Before we get there, let’s rewind about 10 months to when the Blackhawks selected the Swedish defenseman with the eighth overall pick at the 2018 NHL Draft. He was advertised as a dynamic offensive player with room to grow in his own end, and a commitment was soon made with the OHL’s London Knights to serve as Boqvist’s first North American landing spot.
Boqvist got off to a bit of a slow start for the Knights, but we’ll chalk that up to an 18-year-old having uprooted his life to play hockey with new teammates on a different ice surface in an unfamiliar system. His numbers at the end of the regular season tell us he settled in just fine.
Goals: 20 (2nd among defensemen)
Primary Assists: 22 (9th among defensemen)
Primary Points: 42 (5th among defensemen)
Total Points: 60 (6th among defensemen)
Lest we assume Boqvist’s numbers were propped up by prime power-play assignments, it should be noted that 35 of his points came in 5-on-5 play, including 10 goals and 12 primary assists. That ranks him in the top five among players at his position in those categories.
Overall, 42 of his 60 points were primary in nature, and his 0.78 primary points per game ranked him third behind only teammate Evan Bouchard and Sean Durzi. Both of those players are also 2018 draft picks; Bouchard went 10th overall to the Oilers (sad!) and Durzi was picked 52nd overall by the Maple Leafs, but his rights were traded to the Kings in the Jake Muzzin deal.
Boqvist, therefore, was one of the OHL’s top offensive defensemen this season, an impressive feat for a first-year player in North America.
In the playoffs, he stepped up his goal scoring in a big way. He finished the postseason in a tie for first among all skaters with 10 goals through two rounds (11 games for the Knights); no other defensemen had more than six, and only Guelph’s Nick Suzuki could match that scoring prowess.
The Knights fell prey to a reverse sweep at the hands of the Storm, and Boqvist finished with 13 points in 11 games for a 1.18 points-per-game average.
At the Knights’ end-of-the-year banquet, Boqvist and Bouchard shared the Dick Hunter Play-Off Performer of the Year Award, and Boqvist also took home the team’s Sportsmanship and Ability Award, which speaks well to his character off the ice.
One big aspect of Boqvist’s overall development with the Knights this season was being able to work closely with former Blackhawks defenseman Brian Campbell, who served as the young defenseman’s mentor.
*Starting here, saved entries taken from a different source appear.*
Lemma dense_append done w p :
  dense done w →
  (∀ q, q ∈ done → m_netname (mem w q) ≠ m_netname (mem w p)) →
  ∃ h, AppendNet p w = Ok (inserted p (Z.of_nat (length done)) h w) ∧
       dense (done ++ [p]) (inserted p (Z.of_nat (length done)) h w).
Proof.
  intros [Hsize Hcodes Hkeys Hhint Hnames] Hnew.
  set (n := Z.of_nat (length done)) in *.
  assert (Hfree : m_netNames (netinfo w) !! m_netname (mem w p) = None).
  { destruct (m_netNames (netinfo w) !! m_netname (mem w p)) as [q|] eqn:Hq; [|done].
    destruct (Hnames _ (mk_is_Some _ _ Hq)) as (q' & Hin & Heq). by apply Hnew in Hin. }
  assert (Hout : p ∉ done) by (intros Hin; by apply Hnew in Hin).
  assert (Hn : m_netCodes (netinfo w) !! n = None).
  { apply eq_None_not_Some. intros Hs%Hkeys. lia. }
  assert (Hfull : ∀ k, 0 <= k < n → is_Some (m_netCodes (netinfo w) !! k)).
  { intros k Hk. destruct (lookup_lt_is_Some_2 done (Z.to_nat k)) as [q Hq]; [lia|].
    apply Hcodes in Hq as [Hq _]. rewrite Z2Nat.id in Hq by lia. eauto. }
  assert (Hrun : ∃ h, AppendNet p w = Ok (inserted p n h w) ∧ 0 <= h <= n).
  { destruct (decide (m_netCode (mem w p) = Z.of_nat (size (m_netCodes (netinfo w)))))
      as [Heq|Hne].
    - exists (m_newNetCode (netinfo w)). rewrite AppendNet_keep by done.
      rewrite Heq, Hsize. fold n. rewrite Hn. split; [done | lia].
    - destruct (AppendNet_realloc p w Hfree (or_introl Hne)) as (c & HA & Hlt & Hc & Hall).
      assert (c = n) as ->.
      { eapply (least_free_unique _ _ _ _ Hlt Hc Hall); [lia | done |].
        intros k Hk. apply Hfull. lia. }
      exists n. split; [done | lia]. }
  destruct Hrun as (h & HA & Hh). exists h. split; [done|].
  split.
  - cbn. rewrite map_size_insert_None by done. rewrite length_app. simpl. lia.
  - intros i q [Hq|[Hi Hq]]%lookup_app_Some.
    + assert (q ≠ p) by (intros ->; apply Hout; by eapply list_elem_of_lookup_2).
      assert (Hlt := lookup_lt_Some _ _ _ Hq).
      rewrite inserted_mem, decide_False by done. cbn.
      rewrite lookup_insert_ne by lia. by apply Hcodes.
    + apply list_lookup_singleton_Some in Hq as [Hi' <-].
      assert (Z.of_nat i = n) as -> by lia.
      rewrite inserted_mem, decide_True by done. cbn. by rewrite lookup_insert_eq.
  - intros k. cbn. rewrite length_app. simpl. rewrite lookup_insert.
    case_decide; [lia|]. intros Hs%Hkeys. lia.
  - cbn. rewrite length_app. simpl. lia.
  - intros s Hs. cbn in Hs. rewrite lookup_insert in Hs. case_decide as Hsp.
    + exists p. split; [apply elem_of_app; right; by apply list_elem_of_singleton|].
      by rewrite inserted_name.
    + apply Hnames in Hs as (q & Hin & Hq). exists q. split; [apply elem_of_app; by left|].
      by rewrite inserted_name.
Qed.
A video published recently by the Blackhawks shows just how special this relationship has become for both:
As you hear Campbell say, no one is worried about Boqvist’s offense. But as has been written here in the past, there are questions about his defensive play, and that could mean another season in the OHL.
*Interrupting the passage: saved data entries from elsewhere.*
(** X14.  When the station is within range and the daylight fetch raises,
    the run ends in that very iteration with that exception: it has sent
    nothing and slept not at all in it, and no later iteration runs. *)
Theorem daylight_exception_ends_run (cfg : config) (send_emails : bool)
    (env : tick_env) (rest : list tick_env) (flag : bool) (e : exn) :
  overhead_at env = Some true ->
  outcome (get_sunrise_sunset_times MY_LAT MY_LONG (sun_reply env)) = Raise e ->
  outcome (loop cfg send_emails (env :: rest) flag) = Raise e /\
  trace (loop cfg send_emails (env :: rest) flag) =
    trace (loop_body cfg send_emails env flag) /\
  send_count (trace (loop_body cfg send_emails env flag)) = 0%nat /\
  filter is_sleep (trace (loop_body cfg send_emails env flag)) = [].
Proof.
  intros Hover Hsun.
  assert (Hbody : outcome (loop_body cfg send_emails env flag) = Raise e).
  { revert Hover Hsun. iteration_cases env; congruence. }
  cbn [loop]. rewrite outcome_bind, trace_bind, Hbody.
  destruct (loop_body_raises cfg send_emails env flag e Hbody)
    as (_ & Hsends & _).
  destruct (loop_body_completes cfg send_emails env flag) as [Hsleep _].
  rewrite Hbody in Hsleep.
  repeat split; try assumption. now rewrite app_nil_r.
Qed.

(** ** The night predicate and the credentials *)

(** X9.  [is_night] does not look at the hour: with both values present it
    answers true at every hour when sunset < sunrise and false at every hour
    otherwise, and with a value missing it answers true. *)
Theorem is_night_ignores_hour (sunrise_utc sunset_utc : option Z) (h h' : Z) :
  is_night sunrise_utc sunset_utc h = is_night sunrise_utc sunset_utc h' /\
  is_night sunrise_utc sunset_utc h =
    match sunrise_utc, sunset_utc with
    | Some sunrise, Some sunset => sunset <? sunrise
    | _, _ => true
    end.
Proof.
  unfold is_night.
  destruct sunrise_utc as [sunrise |], sunset_utc as [sunset |];
    try (split; reflexivity).
  destruct (Z.ltb_spec sunset sunrise); split; lia.
Qed.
The thing is, Boqvist is eligible to jump right to the AHL after one season of junior he was drafted by the NHL club out of Sweden and prior to his OHL debut.
Bouchard will more than likely be playing next season in Edmonton, meaning Boqvist would be called upon to lead from the back end as the de facto No. 1 defenseman.
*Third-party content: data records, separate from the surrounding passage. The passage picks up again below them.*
Definition raise_failure {A : Type} (f : dispatch_failure) : result A :=
  match f with
  | Transport name request => Raise (TransportError name) request
  | Foreign name request => Raise (OtherException name) request
  end.

(** [l[-1]]. *)
Definition last_item {A : Type} (l : list A) : option A :=
  match rev l with
  | [] => None
  | x :: _ => Some x
  end.

(** [headers[key]]: the values of [key] joined by a comma; [KeyError] when
    there is none. *)
Definition Headers_getitem (hs : Headers) (key : string) : result string :=
  match Headers_get_list hs key with
  | [] => Raise (KeyError key) None
  | values => Ok (String.concat ", " values)
  end.

(** ** Collaborators outside [client.py] *)

(** The URL operations, the HSTS preload query, the netrc lookup, Basic
    auth and the harvesting of cookies are used through their contracts
    only. *)
Class Models : Type := {
  (** [URL(location, allow_relative=True)] *)
  URL_init : string -> parsed;
  is_relative_url : URL -> bool;
  (** [base.join(relative_url)] *)
  URL_join : URL -> URLTypes -> parsed;
  authority : URL -> string;
  (** [hstspreload.in_hsts_preload(host)] *)
  in_hsts_preload : string -> bool;
  (** [get_netrc_login(authority)]: (login, account, password) or [None] *)
  get_netrc_login : string -> option (string * string * string);
  (** [HTTPBasicAuth(username, password)], applied to a request *)
  HTTPBasicAuth : string -> string -> Request.t -> Request.t;
  (** [jar.extract_cookies(response)] *)
  extract_cookies : Cookies -> Response.t -> Cookies
}.

(** The per-call transport arguments handed on to the dispatcher. *)
Record TransportArgs : Type := mkTransportArgs {
  verify : option string;
  cert : option string;
  timeout : option Z
}.

(** The dispatcher and the body handle of its responses act on a state of
    the outside world. *)
Class Dispatcher : Type := {
  World : Type;
  (** [dispatch.send(request, verify, cert, timeout)] *)
  dispatch_send :
    Request.t -> TransportArgs -> World ->
    (Response.t + dispatch_failure) * World;
  (** [response.read()]: [None] when the body was read *)
  response_read : Response.t -> World -> option exception * World;
  (** [response.close()] *)
  response_close : Response.t -> World -> World
}.

(** [AuthTypes]: a 2-tuple of credentials or a callable on requests. *)
Inductive AuthTypes : Type :=
| Auth_tuple (username password : string)
| Auth_callable (f : Request.t -> Request.t).

(** ** The client *)

Module BaseClient.

(** The attributes of [BaseClient] that the core reads; the dispatcher is
    the [Dispatcher] instance. [cookies] is the jar, which
    [send_handling_redirects] updates. *)
Record t : Type := mk {
  auth : option AuthTypes;
  headers : Headers;
  cookies : Cookies;
  max_redirects : Z;
  base_url : URL;
  trust_env : bool
}.

Definition set_cookies (c : t) (jar : Cookies) : t :=
  mk (auth c) (headers c) jar (max_redirects c) (base_url c) (trust_env c).

End BaseClient.

(** Modelled from the spec: the request constructor of [httpx/models.py],
    which is not among the sources, as [build_redirect_request] calls it,
    [AsyncRequest(method=..., url=..., headers=..., data=content,
    cookies=...)] with [content] a byte string. A prepared request holds
    the method, URL, headers, cookies and body it is made from, and a body
    given as bytes is not a stream. What else the constructor prepares
    (headers it may add) is not modelled, and nothing is proved about
    the headers of a request it makes. *)
Definition AsyncRequest (method : string) (url : URL) (headers : Headers)
  (data : bytes) (cookies : CookieTypes) : Request.t :=
  Request.mk method url headers cookies false data.

Section Client.

Context {M : Models} {D : Dispatcher}.

(** *** Merge helpers *)

Definition merge_url (c : BaseClient.t) (url : URLTypes) : result URL :=
  url <- URL_result (URL_join (BaseClient.base_url c) url) ;;
  Ok (if (scheme url =? "http")%string && in_hsts_preload (host url)
      then copy_with_scheme url "https"
      else url).

Definition merge_cookies (c : BaseClient.t) (cookies : CookieTypes)
  : CookieTypes :=
  if CookieTypes_bool cookies || Cookies_bool (BaseClient.cookies c)
  then Some (Cookies_update (BaseClient.cookies c) cookies)
  else cookies.

Definition merge_headers (c : BaseClient.t) (headers : HeaderTypes)
  : HeaderTypes :=
  if HeaderTypes_bool headers || Headers_bool (BaseClient.headers c)
  then
    let merged_headers := Headers_init (Some (BaseClient.headers c)) in
    Some (Headers_update merged_headers headers)
  else headers.

(** *** Redirect-request construction *)

Definition redirect_method (request : Request.t) (response : Response.t)
  : string :=
  let method := Request.method request in
  let method :=
    if (Response.status_code response =? codes.SEE_OTHER) &&
       negb (method =? "HEAD")%string
    then "GET" else method in
  let method :=
    if (Response.status_code response =? codes.FOUND) &&
       negb (method =? "HEAD")%string
    then "GET" else method in
  let method :=
    if (Response.status_code response =? codes.MOVED_PERMANENTLY) &&
       (method =? "POST")%string
    then "GET" else method in
  method.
It will be interesting to see if the Blackhawks want to see how he handles that scenario before sending him to the pros, or if he’s able to impress enough in the summer and training camp to earn a spot at the AHL or even NHL level as early as next season.
Again, he’s got nothing to prove offensively. and his playoff performance tells us he can more than hang on the big stage. The question remains whether he can sufficiently contain the opposition at the pro level. If the Blackhawks think he needs more work and want him to get a bit more experience at the junior level without a talent like Bouchard as a buffer, he could very well be back with the Knights next season.
Boqvist was a treat to watch this season, of that there is no doubt. Snagging him with the eighth pick could end up looking like a steal for general manager Stan Bowman.